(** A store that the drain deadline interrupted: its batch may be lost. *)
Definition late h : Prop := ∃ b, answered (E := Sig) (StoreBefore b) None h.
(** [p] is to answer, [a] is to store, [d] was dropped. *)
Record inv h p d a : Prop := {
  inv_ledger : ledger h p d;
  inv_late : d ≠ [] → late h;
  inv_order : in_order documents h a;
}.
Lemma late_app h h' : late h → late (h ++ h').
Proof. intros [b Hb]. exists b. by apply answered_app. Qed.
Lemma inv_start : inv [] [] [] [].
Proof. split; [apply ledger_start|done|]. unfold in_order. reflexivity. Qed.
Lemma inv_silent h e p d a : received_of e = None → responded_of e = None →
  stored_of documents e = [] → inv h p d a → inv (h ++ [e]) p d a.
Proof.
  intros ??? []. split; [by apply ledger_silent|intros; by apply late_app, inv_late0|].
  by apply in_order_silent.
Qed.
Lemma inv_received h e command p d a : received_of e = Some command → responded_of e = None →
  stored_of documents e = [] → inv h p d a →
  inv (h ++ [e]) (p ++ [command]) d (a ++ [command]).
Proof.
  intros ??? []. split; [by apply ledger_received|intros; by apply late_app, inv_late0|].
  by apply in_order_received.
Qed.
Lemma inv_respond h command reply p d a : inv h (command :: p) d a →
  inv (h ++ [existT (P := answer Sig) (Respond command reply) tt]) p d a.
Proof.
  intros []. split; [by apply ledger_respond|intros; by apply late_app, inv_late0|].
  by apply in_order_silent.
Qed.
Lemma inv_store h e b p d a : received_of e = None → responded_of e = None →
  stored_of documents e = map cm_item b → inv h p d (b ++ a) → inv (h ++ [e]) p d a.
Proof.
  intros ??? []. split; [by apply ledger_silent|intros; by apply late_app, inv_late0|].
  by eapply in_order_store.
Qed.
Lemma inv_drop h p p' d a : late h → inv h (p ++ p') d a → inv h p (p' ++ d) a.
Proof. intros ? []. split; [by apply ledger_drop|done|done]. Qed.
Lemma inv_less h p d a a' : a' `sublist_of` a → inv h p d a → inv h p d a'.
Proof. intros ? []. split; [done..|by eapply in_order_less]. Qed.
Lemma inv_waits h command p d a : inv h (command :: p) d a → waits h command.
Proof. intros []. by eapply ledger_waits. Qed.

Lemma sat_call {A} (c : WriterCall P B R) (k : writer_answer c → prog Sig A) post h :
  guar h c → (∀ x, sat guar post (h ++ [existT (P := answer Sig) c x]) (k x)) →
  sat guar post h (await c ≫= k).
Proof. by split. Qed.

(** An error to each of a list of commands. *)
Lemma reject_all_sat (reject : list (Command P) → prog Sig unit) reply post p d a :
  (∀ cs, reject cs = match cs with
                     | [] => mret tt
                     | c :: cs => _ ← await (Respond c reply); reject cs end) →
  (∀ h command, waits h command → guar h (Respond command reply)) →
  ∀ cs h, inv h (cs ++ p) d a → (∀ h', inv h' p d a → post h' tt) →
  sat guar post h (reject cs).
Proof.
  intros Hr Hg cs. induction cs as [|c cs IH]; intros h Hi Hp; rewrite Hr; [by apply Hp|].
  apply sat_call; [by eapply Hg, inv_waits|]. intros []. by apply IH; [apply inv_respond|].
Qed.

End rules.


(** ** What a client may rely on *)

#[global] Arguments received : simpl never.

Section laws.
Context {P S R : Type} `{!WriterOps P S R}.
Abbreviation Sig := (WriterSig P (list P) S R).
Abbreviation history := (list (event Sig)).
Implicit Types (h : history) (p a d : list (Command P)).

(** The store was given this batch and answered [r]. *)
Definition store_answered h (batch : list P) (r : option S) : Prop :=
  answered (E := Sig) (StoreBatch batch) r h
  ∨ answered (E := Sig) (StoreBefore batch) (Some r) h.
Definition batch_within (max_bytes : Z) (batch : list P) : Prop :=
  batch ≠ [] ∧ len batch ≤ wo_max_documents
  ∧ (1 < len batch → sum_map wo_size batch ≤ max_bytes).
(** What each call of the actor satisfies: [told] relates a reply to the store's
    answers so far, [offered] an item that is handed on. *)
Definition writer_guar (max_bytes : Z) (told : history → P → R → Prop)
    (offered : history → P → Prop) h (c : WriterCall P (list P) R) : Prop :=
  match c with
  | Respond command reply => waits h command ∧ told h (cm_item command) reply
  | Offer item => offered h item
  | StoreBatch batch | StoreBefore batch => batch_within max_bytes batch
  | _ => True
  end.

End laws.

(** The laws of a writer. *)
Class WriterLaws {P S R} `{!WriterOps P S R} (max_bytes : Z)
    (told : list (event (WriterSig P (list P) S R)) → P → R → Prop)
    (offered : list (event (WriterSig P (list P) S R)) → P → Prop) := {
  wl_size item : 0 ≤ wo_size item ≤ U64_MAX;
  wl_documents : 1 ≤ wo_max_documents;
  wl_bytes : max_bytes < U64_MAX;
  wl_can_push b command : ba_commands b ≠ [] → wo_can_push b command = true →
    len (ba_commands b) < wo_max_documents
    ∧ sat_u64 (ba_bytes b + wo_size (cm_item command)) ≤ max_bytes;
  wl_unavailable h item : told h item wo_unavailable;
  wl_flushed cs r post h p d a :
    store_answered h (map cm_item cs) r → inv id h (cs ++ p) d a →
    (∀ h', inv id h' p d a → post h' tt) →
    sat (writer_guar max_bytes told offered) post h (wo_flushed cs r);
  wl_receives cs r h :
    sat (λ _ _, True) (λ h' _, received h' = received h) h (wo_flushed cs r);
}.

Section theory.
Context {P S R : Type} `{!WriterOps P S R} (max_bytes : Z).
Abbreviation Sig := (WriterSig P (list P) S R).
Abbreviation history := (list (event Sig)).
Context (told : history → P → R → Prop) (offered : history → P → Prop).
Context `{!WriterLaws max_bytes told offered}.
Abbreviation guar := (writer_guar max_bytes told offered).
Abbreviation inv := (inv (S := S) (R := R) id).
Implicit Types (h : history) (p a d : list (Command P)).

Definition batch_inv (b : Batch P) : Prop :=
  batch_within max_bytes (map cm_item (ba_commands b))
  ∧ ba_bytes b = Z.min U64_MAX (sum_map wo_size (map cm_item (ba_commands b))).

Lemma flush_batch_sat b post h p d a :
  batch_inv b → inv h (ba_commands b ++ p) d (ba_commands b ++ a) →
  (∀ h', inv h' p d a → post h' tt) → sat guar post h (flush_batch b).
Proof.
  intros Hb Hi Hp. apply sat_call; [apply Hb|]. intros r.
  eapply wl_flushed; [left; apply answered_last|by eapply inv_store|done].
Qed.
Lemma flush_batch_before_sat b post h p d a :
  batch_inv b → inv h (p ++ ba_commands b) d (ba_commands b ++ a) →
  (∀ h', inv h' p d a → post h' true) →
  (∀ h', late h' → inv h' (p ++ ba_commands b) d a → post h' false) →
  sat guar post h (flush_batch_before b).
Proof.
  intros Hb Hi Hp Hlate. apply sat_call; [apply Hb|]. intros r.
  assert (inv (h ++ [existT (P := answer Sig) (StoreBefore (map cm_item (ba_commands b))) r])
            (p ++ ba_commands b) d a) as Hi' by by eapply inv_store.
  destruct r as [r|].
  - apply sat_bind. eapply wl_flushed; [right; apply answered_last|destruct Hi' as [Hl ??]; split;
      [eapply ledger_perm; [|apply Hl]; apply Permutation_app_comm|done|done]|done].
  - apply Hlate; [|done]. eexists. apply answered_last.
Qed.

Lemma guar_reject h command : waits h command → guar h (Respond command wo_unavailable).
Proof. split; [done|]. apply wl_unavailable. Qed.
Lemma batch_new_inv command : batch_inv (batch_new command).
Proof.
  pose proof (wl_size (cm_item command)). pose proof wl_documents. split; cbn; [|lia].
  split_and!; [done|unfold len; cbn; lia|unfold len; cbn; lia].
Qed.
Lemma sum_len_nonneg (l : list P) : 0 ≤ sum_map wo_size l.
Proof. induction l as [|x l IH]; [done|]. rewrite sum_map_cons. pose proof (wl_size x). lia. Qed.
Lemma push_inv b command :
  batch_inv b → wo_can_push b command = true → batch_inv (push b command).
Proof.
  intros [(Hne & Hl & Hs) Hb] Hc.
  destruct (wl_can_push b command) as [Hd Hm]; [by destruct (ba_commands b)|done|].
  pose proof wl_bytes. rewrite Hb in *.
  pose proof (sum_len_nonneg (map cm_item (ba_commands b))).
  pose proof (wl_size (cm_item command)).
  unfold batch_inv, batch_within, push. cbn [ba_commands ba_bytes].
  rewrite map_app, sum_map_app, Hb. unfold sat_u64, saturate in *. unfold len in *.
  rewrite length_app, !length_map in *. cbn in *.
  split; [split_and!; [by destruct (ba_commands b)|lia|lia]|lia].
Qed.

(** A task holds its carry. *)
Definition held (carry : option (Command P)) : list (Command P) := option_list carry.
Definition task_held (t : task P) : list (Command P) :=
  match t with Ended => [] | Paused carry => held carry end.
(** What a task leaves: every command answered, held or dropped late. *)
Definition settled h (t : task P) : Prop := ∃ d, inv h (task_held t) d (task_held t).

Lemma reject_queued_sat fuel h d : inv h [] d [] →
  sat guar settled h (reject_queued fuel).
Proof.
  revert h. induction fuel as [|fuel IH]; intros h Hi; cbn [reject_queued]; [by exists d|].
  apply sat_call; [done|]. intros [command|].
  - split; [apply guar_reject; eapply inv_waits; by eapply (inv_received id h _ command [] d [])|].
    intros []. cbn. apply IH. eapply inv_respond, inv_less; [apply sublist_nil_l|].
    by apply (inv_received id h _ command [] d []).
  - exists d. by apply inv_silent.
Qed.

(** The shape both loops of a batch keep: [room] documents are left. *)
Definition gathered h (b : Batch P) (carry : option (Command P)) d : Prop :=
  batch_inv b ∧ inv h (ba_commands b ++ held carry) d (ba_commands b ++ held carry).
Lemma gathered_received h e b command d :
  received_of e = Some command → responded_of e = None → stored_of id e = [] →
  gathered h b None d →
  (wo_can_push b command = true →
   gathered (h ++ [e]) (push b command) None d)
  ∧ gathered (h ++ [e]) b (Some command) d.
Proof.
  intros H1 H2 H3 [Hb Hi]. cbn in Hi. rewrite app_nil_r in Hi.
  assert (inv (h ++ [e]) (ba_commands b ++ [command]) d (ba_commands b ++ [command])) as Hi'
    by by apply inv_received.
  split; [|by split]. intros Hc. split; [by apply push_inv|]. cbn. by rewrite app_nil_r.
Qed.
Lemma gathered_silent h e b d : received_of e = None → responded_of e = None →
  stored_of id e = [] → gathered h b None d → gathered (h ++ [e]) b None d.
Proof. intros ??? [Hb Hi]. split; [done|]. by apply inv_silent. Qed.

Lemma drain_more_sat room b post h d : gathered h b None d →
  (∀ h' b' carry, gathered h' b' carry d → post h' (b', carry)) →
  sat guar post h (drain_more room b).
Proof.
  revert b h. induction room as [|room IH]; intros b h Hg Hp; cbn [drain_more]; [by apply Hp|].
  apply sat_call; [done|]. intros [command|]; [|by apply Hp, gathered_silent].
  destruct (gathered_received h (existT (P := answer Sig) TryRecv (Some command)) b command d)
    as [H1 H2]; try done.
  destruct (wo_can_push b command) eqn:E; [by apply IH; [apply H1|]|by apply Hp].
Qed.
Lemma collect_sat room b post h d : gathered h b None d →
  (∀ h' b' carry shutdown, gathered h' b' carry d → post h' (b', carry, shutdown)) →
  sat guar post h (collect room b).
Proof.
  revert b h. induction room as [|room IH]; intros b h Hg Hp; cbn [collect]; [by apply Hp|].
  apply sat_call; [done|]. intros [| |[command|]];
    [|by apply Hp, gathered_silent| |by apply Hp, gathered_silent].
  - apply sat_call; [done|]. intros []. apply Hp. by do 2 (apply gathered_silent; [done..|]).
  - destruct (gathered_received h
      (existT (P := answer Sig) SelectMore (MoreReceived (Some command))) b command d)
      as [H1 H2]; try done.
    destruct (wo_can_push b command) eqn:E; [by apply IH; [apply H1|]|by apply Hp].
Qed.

### Required work:
Would you copy every line of the entries that includes the word "induction"?

### Your response:
  intros Hr Hg cs. induction cs as [|c cs IH]; intros h Hi Hp; rewrite Hr; [by apply Hp|].
Proof. induction l as [|x l IH]; [done|]. rewrite sum_map_cons. pose proof (wl_size x). lia. Qed.
  revert h. induction fuel as [|fuel IH]; intros h Hi; cbn [reject_queued]; [by exists d|].
  revert b h. induction room as [|room IH]; intros b h Hg Hp; cbn [drain_more]; [by apply Hp|].
  revert b h. induction room as [|room IH]; intros b h Hg Hp; cbn [collect]; [by apply Hp|].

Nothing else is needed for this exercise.